### Task details
Check every line below for the string "intros", and copy the lines that contain it.

[Saved data entries]
···

(** X17. A string that [validateEmail] accepts holds exactly one @, no
    white space, and at least five code units; the empty string is
    rejected. *)
Theorem validateEmail_necessary :
  forall (email : Email.jsstring),
    Email.validateEmail email = true ->
    count_occ N.eq_dec email Email.atSign = 1%nat /\
    Forall (fun c => Email.isWhiteSpace c = false) email /\
    (5 <= List.length email)%nat /\
    Email.validateEmail [] = false.
Proof.
  intros email H. apply EmailFacts.validateEmail_matches in H.
  destruct H as (l & d & t & -> & [Hl Hpl] & [Hd Hpd] & [Ht Hpt]).
  split; [|split; [|split; [|reflexivity]]].
  - rewrite count_occ_app. simpl. rewrite count_occ_app. simpl.
    rewrite !EmailFacts.count_at_plain by assumption.
    destruct (N.eq_dec Email.atSign Email.atSign) as [_|Hne]; [|contradiction].
    destruct (N.eq_dec Email.dot Email.atSign) as [Heq|_]; [discriminate|reflexivity].
  - apply Forall_app. split; [apply EmailFacts.no_space_plain; exact Hpl|].
    constructor; [reflexivity|].
    apply Forall_app. split; [apply EmailFacts.no_space_plain; exact Hpd|].
    constructor; [reflexivity|apply EmailFacts.no_space_plain; exact Hpt].
  - rewrite length_app. simpl. rewrite length_app. simpl.
    destruct l; [contradiction|]. destruct d; [contradiction|].
    destruct t; [contradiction|]. simpl. lia.
Qed.

Lemma validateEmail_necessary_witness :
  count_occ N.eq_dec (Email.units "a@b.c") Email.atSign = 1%nat.
Proof.
  destruct (validateEmail_necessary (Email.units "a@b.c")) as [Hc _].
  - vm_compute. reflexivity.
  - exact Hc.
Defined.

(** X18. The text copied from a mail link is its href without the leading
    [mailto:]: whatever follows is kept as it is, also a second [mailto:];
    an href that holds no [mailto:] is copied whole. *)
Theorem emailOf_strips_the_scheme :
  forall (addr : Email.jsstring),
    Email.emailOf (Email.units "mailto:" ++ addr) = addr /\
    (forall href : Email.jsstring,
        (forall pre post, href <> pre ++ Email.units "mailto:" ++ post) ->
        Email.emailOf href = href).
Proof.
  intro addr. unfold Email.emailOf. split.
  - rewrite EmailFacts.replace_unfold, EmailFacts.stripPrefix_app. reflexivity.
  - intros href Habs. apply EmailFacts.replace_absent. exact Habs.
Qed.

(** * The navbar, the frame loop and destroy *)

Module NavbarFacts.

Import Navbar.

Lemma scrolls_without_navbar (ys : list R) (ls : R) :
  scrolls ys (mkLayer None ls) = mkLayer None ls.
Proof. unfold scrolls. induction ys as [|y ys IH]; simpl; auto. Qed.

Lemma scrolls_with_navbar (ys : list R) :
  forall (shadow : string) (ls : R),
  exists shadow' ls', scrolls ys (mkLayer (Some shadow) ls) = mkLayer (Some shadow') ls'.
Proof.
  unfold scrolls. induction ys as [|y ys IH]; intros shadow ls; simpl.
  - eauto.
  - apply IH.
Qed.

End NavbarFacts.

(** X19. On a page with the navbar, after any run of scroll events the
    shadow of the navbar is decided by the last position alone, the deeper
    shadow exactly when that position is beyond 50 (at 50 itself the resting
    one), and [lastScroll] is that position.  On a page without the navbar
    every scroll throws and [lastScroll] stays what it was. *)
Theorem updateNavbarEffect_follows_last_scroll :
  forall (ys : list R) (y : R) (shadow : string) (ls : R),
    Navbar.scrolls (ys ++ [y]) (Navbar.mkLayer (Some shadow) ls) =
      Navbar.mkLayer
        (Some (if Rgt_dec y 50 then Navbar.scrolledShadow else Navbar.restingShadow)) y /\
    (Navbar.navbar (Navbar.scrolls (ys ++ [y]) (Navbar.mkLayer (Some shadow) ls)) =
       Some Navbar.scrolledShadow <-> 50 < y) /\
    fst (Navbar.updateNavbarEffect y (Navbar.mkLayer None ls)) = None /\
    Navbar.scrolls (ys ++ [y]) (Navbar.mkLayer None ls) = Navbar.mkLayer None ls.
Proof.
  intros ys y shadow ls.
  assert (Hlast : Navbar.scrolls (ys ++ [y]) (Navbar.mkLayer (Some shadow) ls) =
                  Navbar.mkLayer
                    (Some (if Rgt_dec y 50 then Navbar.scrolledShadow
                           else Navbar.restingShadow)) y).
  { unfold Navbar.scrolls. rewrite fold_left_app.
    destruct (NavbarFacts.scrolls_with_navbar ys shadow ls) as (s' & l' & Hs).
    unfold Navbar.scrolls in Hs. rewrite Hs. reflexivity. }
  split; [exact Hlast|]. split; [|split; [reflexivity|apply NavbarFacts.scrolls_without_navbar]].
  rewrite Hlast. cbn [Navbar.navbar].
  destruct (Rgt_dec y 50) as [Hy|Hy]; split; intro H.
  - exact Hy.
  - reflexivity.
  - discriminate.
  - unfold Rgt in Hy. contradiction.
Qed.

Module LifecycleFacts.

Import Lifecycle.
Local Open Scope list_scope.

Lemma removeListener_fresh (type : string) (n : nat) (ls : list (string * nat)) :
  Forall (fun l => (snd l < n)%nat) ls -> removeListener (type, n) ls = ls.
Proof.
  induction 1 as [|l ls Hl _ IH]; simpl; [reflexivity|].
  unfold sameListener. cbn [fst snd].
  replace (Nat.eqb n (snd l)) with false.
  - rewrite andb_false_r. f_equal. exact IH.
  - symmetry. apply Nat.eqb_neq. lia.
Qed.

Lemma removeEventListener_wellFormed (type : string) (w : Window) :
  wellFormed w ->
  listeners (removeEventListener type w) = listeners w /\
  requests (removeEventListener type w) = requests w /\
  wellFormed (removeEventListener type w).
Proof.
  unfold wellFormed. intro Hw. cbn [removeEventListener listeners allocated requests].
  rewrite removeListener_fresh by exact Hw.
  repeat split. eapply Forall_impl; [|exact Hw]. simpl. intros. lia.
Qed.

Lemma addEventListener_wellFormed (type : string) (w : Window) :
  wellFormed w -> wellFormed (addEventListener type w).
Proof.
  unfold wellFormed. intro Hw. cbn [addEventListener listeners allocated].
  apply Forall_app. split.
  - eapply Forall_impl; [|exact Hw]. simpl. intros. lia.
  - constructor; [simpl; lia|constructor].
Qed.

(** A run of frames is [renderCanvas] applied as many times. *)
Lemma run_frames (rnd : nat -> R) (n : nat) (st : CanvasLayer) (k : nat) :
  fst (run rnd (frames n) (st, k)) = Nat.iter n (fun st => fst (renderCanvas st)) st.
Proof.
  unfold run, frames. revert st.
  induction n as [|n IH]; intro st; [reflexivity|].
  cbn [repeat fold_left handle fst snd].
  rewrite IH. symmetry. apply Nat.iter_succ_r.
Qed.

Lemma render_window (m : Manager) (w : Window) :
  listeners (snd (render (m, w))) = listeners w /\
  requests (snd (render (m, w))) = requests w ++ [S (lastRequest w)] /\
  lastRequest (snd (render (m, w))) = S (lastRequest w) /\
  animationId (fst (render (m, w))) = Some (S (lastRequest w)) /\
  layer (fst (render (m, w))) = fst (renderCanvas (layer m)) /\
  (wellFormed w -> wellFormed (snd (render (m, w)))).
Proof.
  cbn. repeat split. unfold wellFormed. cbn.
  intro Hw. eapply Forall_impl; [|exact Hw]. simpl. intros. lia.
Qed.

Lemma refresh_looping (s : Manager * Window) :
  looping s ->
  looping (refresh s) /\
  layer (fst (refresh s)) = fst (renderCanvas (layer (fst s))) /\
  listeners (snd (refresh s)) = listeners (snd s).
Proof.
  destruct s as [m w]. unfold looping. cbn [fst snd]. intros (Hr & Ha & Hn).
  unfold refresh. rewrite Hr. cbn. auto.
Qed.

Lemma destroy_requests (s : Manager * Window) :
  looping s -> requests (snd (destroy s)) = [].
Proof.
  destruct s as [m w]. unfold looping. cbn [fst snd]. intros (Hr & Ha & Hn).
  unfold destroy. rewrite Ha.
  apply Nat.eqb_neq in Hn. rewrite Hn.
  cbn [snd removeEventListener requests cancelAnimationFrame].
  rewrite Hr. simpl. rewrite Nat.eqb_refl. reflexivity.
Qed.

···

### Result below
  intros email H. apply EmailFacts.validateEmail_matches in H.
  - intros href Habs. apply EmailFacts.replace_absent. exact Habs.
  unfold scrolls. induction ys as [|y ys IH]; intros shadow ls; simpl.
  intros ys y shadow ls.
  repeat split. eapply Forall_impl; [|exact Hw]. simpl. intros. lia.
  - eapply Forall_impl; [|exact Hw]. simpl. intros. lia.
  intro Hw. eapply Forall_impl; [|exact Hw]. simpl. intros. lia.
  destruct s as [m w]. unfold looping. cbn [fst snd]. intros (Hr & Ha & Hn).
  destruct s as [m w]. unfold looping. cbn [fst snd]. intros (Hr & Ha & Hn).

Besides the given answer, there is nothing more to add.